Go through the following data and transcribe exactly the stretch of lines from the one holding "exists h', with_next_version h r = Ok h'" to the one holding "Theorem header_lifecycle h", both included.
_ _ _ _ _ _ _
(* ===== verification/Version.v ===== *)
(** * Versions, snapshots, transaction ids

    [src/transaction/version_chain.rs]: the 22-byte header of a row version.
    [src/transaction/snapshot.rs]: visibility of a version to a snapshot.
    [src/transaction/tx_id.rs]: the transaction id allocator.
    [src/storage/page_visibility.rs]: the per-page visibility summary.

    The allocator's compare-and-swap loop is modelled as the list of values
    the counter takes between its reads ([advance_loop]). *)

From Stdlib Require Import ZArith Strings.Byte Lia Sorted.
From stdpp Require Import base tactics list numbers gmap.
From S2P Require Import Prelude RowKey.
Import RowId.

(** ** Version headers *)

Module VersionHeader.

Definition UNSET_TX_ID : Z := 18446744073709551615.
Definition DELETED_TX_ID : Z := 18446744073709551614.
Definition UNSET_ROW_ID : list byte := replicate 6 Byte.xff.
Definition SIZE : Z := 22.

Record vheader := mk { create_raw : Z; commit_raw : Z; next_raw : list byte }.

#[global] Instance vheader_eq_dec : EqDecision vheader.
Proof. solve_decision. Defined.

Definition wf (h : vheader) : Prop :=
  in_u64 (create_raw h) /\ in_u64 (commit_raw h) /\ length (next_raw h) = 6%nat.

Definition vh_new (create : Z) (commit : option Z) : vheader :=
  mk create (default UNSET_TX_ID commit) UNSET_ROW_ID.

Definition create_tx_id (h : vheader) : Z := create_raw h.

Definition commit_tx_id (h : vheader) : option Z :=
  if commit_raw h =? UNSET_TX_ID then None else Some (commit_raw h).

Definition next_version (h : vheader) : exec Empty_set (option RowId) :=
  if bool_decide (next_raw h = UNSET_ROW_ID) then Ok None
  else let? r := row_id_deserialize (next_raw h) in Ok (Some r).

Definition with_next_version (h : vheader) (r : RowId) : exec Empty_set vheader :=
  let? bytes := row_id_serialize r (next_raw h) in
  Ok (mk (create_raw h) (commit_raw h) bytes).

Definition vh_commit (h : vheader) (tx : Z) : vheader :=
  if negb (commit_raw h =? DELETED_TX_ID) then mk (create_raw h) tx (next_raw h) else h.

Definition mark_deleted (h : vheader) : vheader := mk (create_raw h) DELETED_TX_ID (next_raw h).

Definition mark_aborted (h : vheader) : vheader := mk 0 DELETED_TX_ID (next_raw h).

Definition is_deleted (h : vheader) : bool := commit_raw h =? DELETED_TX_ID.

Definition to_bytes (h : vheader) : list byte :=
  le_bytes 8 (create_raw h) ++ le_bytes 8 (commit_raw h) ++ next_raw h.

Definition from_bytes (bs : list byte) : option vheader :=
  if zlen bs <? SIZE then None
  else Some (mk (le_val (slice bs 0 8)) (le_val (slice bs 8 16)) (slice bs 16 22)).

End VersionHeader.

(** ** Snapshots *)

Module Snapshot.

Record snapshot := mk { tx_id : Z; high_water : Z; active_tx_ids : gset Z }.

Definition snapshot_new (id : Z) (active : list Z) : snapshot := mk id id (list_to_set active).

Definition statement_view (high self : Z) (active : list Z) : snapshot :=
  mk self high (list_to_set active).

Definition is_visible (s : snapshot) (create : Z) (commit : option Z) : bool :=
  match commit with
  | None => false
  | Some _ =>
      if high_water s <? create then false
      else if bool_decide (create ∈ active_tx_ids s) then false
      else true
  end.

Definition is_visible_self (s : snapshot) (create : Z) (commit : option Z) : bool :=
  (create =? tx_id s) && match commit with None => true | Some _ => false end.

Definition contains_active_tx (s : snapshot) (id : Z) : bool := bool_decide (id ∈ active_tx_ids s).

End Snapshot.

(** ** Transaction ids *)

Module TxId.

(** [fetch_add(1) + 1]: the id returned and the counter after. *)
Definition allocate (counter : Z) : Z * Z :=
  (wrap64 (counter + 1), wrap64 (counter + 1)).

(** [counter_advance_past]: [seen] are the counter values the failed
    compare-exchanges find, the first being the initial load; the final store
    happens when the exchange meets the value observed last. *)
Fixpoint advance_loop (max_used observed : Z) (others : list Z) (counter : Z) : Z :=
  if observed <? max_used then
    match others with
    | [] => if counter =? observed then max_used else counter
    | now :: others => advance_loop max_used now others counter
    end
  else counter.

(** With no interference: the loop sees the counter and exchanges once. *)
Definition counter_advance_past (counter max_used : Z) : Z :=
  advance_loop max_used counter [] counter.

End TxId.

(** ** Page summaries *)

Module PageVis.

Definition MIN_CREATE_UNKNOWN : Z := u64_max.

Record vis_info := mk { min_create_tx_id : Z; all_visible : bool }.

Definition vis_new : vis_info := mk 0 false.

Definition all_invisible_for (i : vis_info) (snapshot_tx_id : Z) : bool :=
  negb (min_create_tx_id i =? MIN_CREATE_UNKNOWN) && (snapshot_tx_id <? min_create_tx_id i).

End PageVis.

(** ** Theorems *)

Module VersionFacts.
Import VersionHeader.

Lemma length_to_bytes h : wf h -> length (to_bytes h) = 22%nat.
Proof. intros (_ & _ & H). unfold to_bytes. rewrite !length_app, !length_le_bytes, H. done. Qed.

(** Header bytes read back, whatever follows them in the slot. *)
Lemma from_to_bytes h rest : wf h -> from_bytes (to_bytes h ++ rest) = Some h.
Proof.
  intros W. pose proof (length_to_bytes h W) as HL. destruct W as (Hc & Hm & Hn).
  unfold from_bytes. assert (zlen (to_bytes h) = 22) as HZ by (unfold zlen; lia).
  assert (zlen (next_raw h) = 6) as HN by (unfold zlen; lia).
  pose proof (zlen_nonneg rest).
  rewrite (proj2 (Z.ltb_ge _ _)) by (unfold SIZE; buf_lia).
  unfold to_bytes. rewrite <- !app_assoc. slice_app.
  rewrite !le_val_u64 by done. by destruct h.
Qed.

Lemma from_bytes_wf bs h : from_bytes bs = Some h -> wf h.
Proof.
  unfold from_bytes, SIZE. case_match eqn:C; [done|]. apply Z.ltb_ge in C.
  intros [= <-]. split_and!; cbn [create_raw commit_raw next_raw].
  - apply le_val_in_u64, length_slice; lia.
  - apply le_val_in_u64, length_slice; lia.
  - apply length_slice; lia.
Qed.

Lemma vh_new_wf c m : in_u64 c -> (forall x, m = Some x -> in_u64 x) -> wf (vh_new c m).
Proof.
  intros Hc Hm. split_and!; [done| |done].
  destruct m as [x|]; cbn [vh_new commit_raw default]; [by apply Hm|]. unfold UNSET_TX_ID. word_lia.
Qed.

Lemma row_id_bytes_sentinel r :
  row_id_wf r -> (row_id_bytes r = UNSET_ROW_ID <-> r = mk_row_id u32_max u16_max).
Proof.
  intros W. split; [|intros ->; vm_compute; done].
  intros H. pose proof (row_id_deserialize_bytes r [] W) as D.
  rewrite app_nil_r, H in D. vm_compute in D. injection D as <-. done.
Qed.

(** a version header survives the page: its 22 bytes decode to the same
    header whatever payload follows, and a chain pointer set with
    [with_next_version] is the pointer [next_version] returns, except for the
    row id [(0xFFFFFFFF, 0xFFFF)], which is the encoding of "no predecessor". *)
Theorem version_header_roundtrip h r payload :
  wf h -> row_id_wf r ->
  exists h', with_next_version h r = Ok h'
    /\ from_bytes (to_bytes h' ++ payload) = Some h'
    /\ create_tx_id h' = create_tx_id h /\ commit_tx_id h' = commit_tx_id h
    /\ next_version h' =
         Ok (if bool_decide (r = mk_row_id u32_max u16_max) then None else Some r).
Proof.
  intros W Wr. pose proof W as (Hc & Hm & Hn).
  assert (zlen (next_raw h) = 6) as HN by (unfold zlen; lia).
  exists (mk (create_raw h) (commit_raw h) (row_id_bytes r)).
  unfold with_next_version. rewrite row_id_serialize_ok, exec_bind_ret by lia.
  split; [|split_and!; [by apply from_to_bytes|done|done|]].
  - do 2 f_equal. unfold splice. rewrite take_0. cbn [app].
    rewrite drop_ge, app_nil_r; [done|]. unfold zlen. rewrite length_row_id_bytes. lia.
  - unfold next_version. cbn [next_raw].
    destruct (bool_decide (r = _)) eqn:B.
    + apply bool_decide_eq_true in B. subst r. done.
    + apply bool_decide_eq_false in B.
      rewrite bool_decide_eq_false_2 by (by rewrite row_id_bytes_sentinel).
      rewrite <- (app_nil_r (row_id_bytes r)). by rewrite row_id_deserialize_bytes.
Qed.

Lemma version_header_roundtrip_witness :
  exists h', with_next_version (vh_new 4 None) (mk_row_id 7 2) = Ok h'
    /\ from_bytes (to_bytes h' ++ [Byte.x01]) = Some h'
    /\ create_tx_id h' = create_tx_id (vh_new 4 None)
    /\ commit_tx_id h' = commit_tx_id (vh_new 4 None)
    /\ next_version h' = Ok (Some (mk_row_id 7 2)).
Proof.
  apply (version_header_roundtrip (vh_new 4 None) (mk_row_id 7 2) [Byte.x01]).
  - apply vh_new_wf; [word_lia|done].
  - split; simpl; word_lia.
Defined.

(** The lifecycle of a header.  Committing is idempotent on tombstones (the
    delete sentinel survives the deleter's own commit), a plain version
    becomes committed by its transaction, and an aborted version is deleted
    and belongs to no transaction; none of the three changes the chain. *)
Theorem header_lifecycle h tx :
  in_u64 tx -> tx < DELETED_TX_ID ->
  (is_deleted h = true -> vh_commit h tx = h)
  /\ (is_deleted h = false -> commit_tx_id (vh_commit h tx) = Some tx
        /\ is_deleted (vh_commit h tx) = false)
  /\ is_deleted (mark_deleted h) = true /\ create_tx_id (mark_deleted h) = create_tx_id h
  /\ is_deleted (mark_aborted h) = true /\ create_tx_id (mark_aborted h) = 0
  /\ next_raw (vh_commit h tx) = next_raw h /\ next_raw (mark_deleted h) = next_raw h
  /\ next_raw (mark_aborted h) = next_raw h.
Proof.
  intros Hu Ht. unfold is_deleted, vh_commit. split_and!; try done.
  - intros ->. done.
  - intros ->. cbn. unfold commit_tx_id. cbn [commit_raw].
    unfold DELETED_TX_ID, UNSET_TX_ID in *.
    rewrite !(proj2 (Z.eqb_neq _ _)) by lia. done.
  - case_match; done.
Qed.

Lemma header_lifecycle_witness :
  commit_tx_id (vh_commit (vh_new 3 None) 3) = Some 3 /\ is_deleted (vh_commit (vh_new 3 None) 3) = false.
Proof.
  apply (header_lifecycle (vh_new 3 None) 3); [word_lia | unfold DELETED_TX_ID; lia | reflexivity].
Defined.

End VersionFacts.

Module SnapshotFacts.
Import Snapshot.

(** The documented rule: committed, created at or below the high-water mark,
    by a transaction that was not active. *)
Lemma is_visible_iff s c m :
  is_visible s c m = true <->
  (exists x, m = Some x) /\ c <= high_water s /\ c ∉ active_tx_ids s.
Proof.
  unfold is_visible. destruct m as [x|].
  - destruct (Z.ltb_spec (high_water s) c); [split; [done|intros (_ & ? & _); lia]|].
    case_bool_decide; split; try done; [by intros (_ & _ & ?) | eauto].
  - split; [done|]. by intros ((x & ?) & _).
Qed.

(** no version is visible both as a committed one and as the reader's own
    uncommitted write, and an uncommitted version is visible to its creator
    only. *)
Theorem visibility_exclusive s c m :
  (is_visible s c m = true -> is_visible_self s c m = false)
  /\ (m = None -> is_visible s c m || is_visible_self s c m = (c =? tx_id s)).
Proof.
  unfold is_visible_self. split.
  - intros ((x & ->) & _)%is_visible_iff. by rewrite andb_false_r.
  - intros ->. by rewrite andb_true_r.
Qed.

Lemma visibility_exclusive_witness :
  is_visible_self (snapshot_new 5 [2; 3]) 1 (Some 1) = false.
Proof. apply (visibility_exclusive (snapshot_new 5 [2; 3]) 1 (Some 1)). vm_compute. reflexivity. Defined.

(** A page summary whose minimum is a lower bound of the creators on the page
    hides only rows the snapshot cannot see. *)
Lemma all_invisible_sound info s c m :
  PageVis.all_invisible_for info (high_water s) = true ->
  PageVis.min_create_tx_id info <= c -> is_visible s c m = false.
Proof.
  unfold PageVis.all_invisible_for. intros [_ H%Z.ltb_lt]%andb_true_iff Hc.
  unfold is_visible. destruct m; [|done]. by rewrite (proj2 (Z.ltb_lt _ _)) by lia.
Qed.

End SnapshotFacts.

Module TxIdFacts.
Import TxId.

(** Whatever values other threads store meanwhile, [counter_advance_past] leaves
    the counter at or above [max_used] and never lowers it, provided the
    counter only grew between the loop's observations. *)
Theorem advance_past_monotone max_used observed others counter :
  Sorted Z.le (observed :: others ++ [counter]) ->
  (forall o, last (observed :: others) = Some o -> max_used <= o \/ counter = o) ->
  let c := advance_loop max_used observed others counter in
  max_used <= c /\ counter <= c.
Proof.
  revert observed. induction others as [|now others IH]; intros observed HS HL; cbn.
  - destruct (Z.ltb_spec observed max_used).
    + destruct (HL observed eq_refl) as [?| ->]; [lia|]. rewrite Z.eqb_refl. lia.
    + apply Sorted_inv in HS as [_ HS]. inversion HS. lia.
  - destruct (Z.ltb_spec observed max_used).
    + apply IH; [by apply Sorted_inv in HS as [? _]|]. intros o Ho. apply HL. done.
    + apply Sorted_StronglySorted in HS; [|intros ???; lia].
      apply StronglySorted_inv in HS as [_ HS].
      rewrite Forall_forall in HS.
      assert (observed <= counter); [|lia]. apply HS. right. apply elem_of_app.
      right. constructor.
Qed.

Lemma advance_past_monotone_witness :
  let c := advance_loop 10 3 [4] 4 in 10 <= c /\ 4 <= c.
Proof.
  apply (advance_past_monotone 10 3 [4] 4).
  - repeat (constructor; try lia).
  - intros o [= <-]. right. reflexivity.
Defined.

(** After [counter_advance_past], ids are never reused: the next one is above
    [max_used] (until the 64-bit counter itself is exhausted). *)
Lemma allocate_fresh counter max_used :
  0 <= counter -> 0 <= max_used -> counter_advance_past counter max_used < u64_max ->
  max_used < (allocate (counter_advance_past counter max_used)).1
  /\ counter < (allocate (counter_advance_past counter max_used)).1.
Proof.
  unfold counter_advance_past, advance_loop, allocate. rewrite Z.eqb_refl. intros.
  destruct (Z.ltb_spec counter max_used); cbn; unfold wrap64; rewrite Z.mod_small; revert H1;
    unfold_ints; lia.
Qed.

End TxIdFacts.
_ _ _ _ _ _ _
### TASK SOLUTION:
  exists h', with_next_version h r = Ok h'
    /\ from_bytes (to_bytes h' ++ payload) = Some h'
    /\ create_tx_id h' = create_tx_id h /\ commit_tx_id h' = commit_tx_id h
    /\ next_version h' =
         Ok (if bool_decide (r = mk_row_id u32_max u16_max) then None else Some r).
Proof.
  intros W Wr. pose proof W as (Hc & Hm & Hn).
  assert (zlen (next_raw h) = 6) as HN by (unfold zlen; lia).
  exists (mk (create_raw h) (commit_raw h) (row_id_bytes r)).
  unfold with_next_version. rewrite row_id_serialize_ok, exec_bind_ret by lia.
  split; [|split_and!; [by apply from_to_bytes|done|done|]].
  - do 2 f_equal. unfold splice. rewrite take_0. cbn [app].
    rewrite drop_ge, app_nil_r; [done|]. unfold zlen. rewrite length_row_id_bytes. lia.
  - unfold next_version. cbn [next_raw].
    destruct (bool_decide (r = _)) eqn:B.
    + apply bool_decide_eq_true in B. subst r. done.
    + apply bool_decide_eq_false in B.
      rewrite bool_decide_eq_false_2 by (by rewrite row_id_bytes_sentinel).
      rewrite <- (app_nil_r (row_id_bytes r)). by rewrite row_id_deserialize_bytes.
Qed.

Lemma version_header_roundtrip_witness :
  exists h', with_next_version (vh_new 4 None) (mk_row_id 7 2) = Ok h'
    /\ from_bytes (to_bytes h' ++ [Byte.x01]) = Some h'
    /\ create_tx_id h' = create_tx_id (vh_new 4 None)
    /\ commit_tx_id h' = commit_tx_id (vh_new 4 None)
    /\ next_version h' = Ok (Some (mk_row_id 7 2)).
Proof.
  apply (version_header_roundtrip (vh_new 4 None) (mk_row_id 7 2) [Byte.x01]).
  - apply vh_new_wf; [word_lia|done].
  - split; simpl; word_lia.
Defined.

(** The lifecycle of a header.  Committing is idempotent on tombstones (the
    delete sentinel survives the deleter's own commit), a plain version
    becomes committed by its transaction, and an aborted version is deleted
    and belongs to no transaction; none of the three changes the chain. *)
Theorem header_lifecycle h tx :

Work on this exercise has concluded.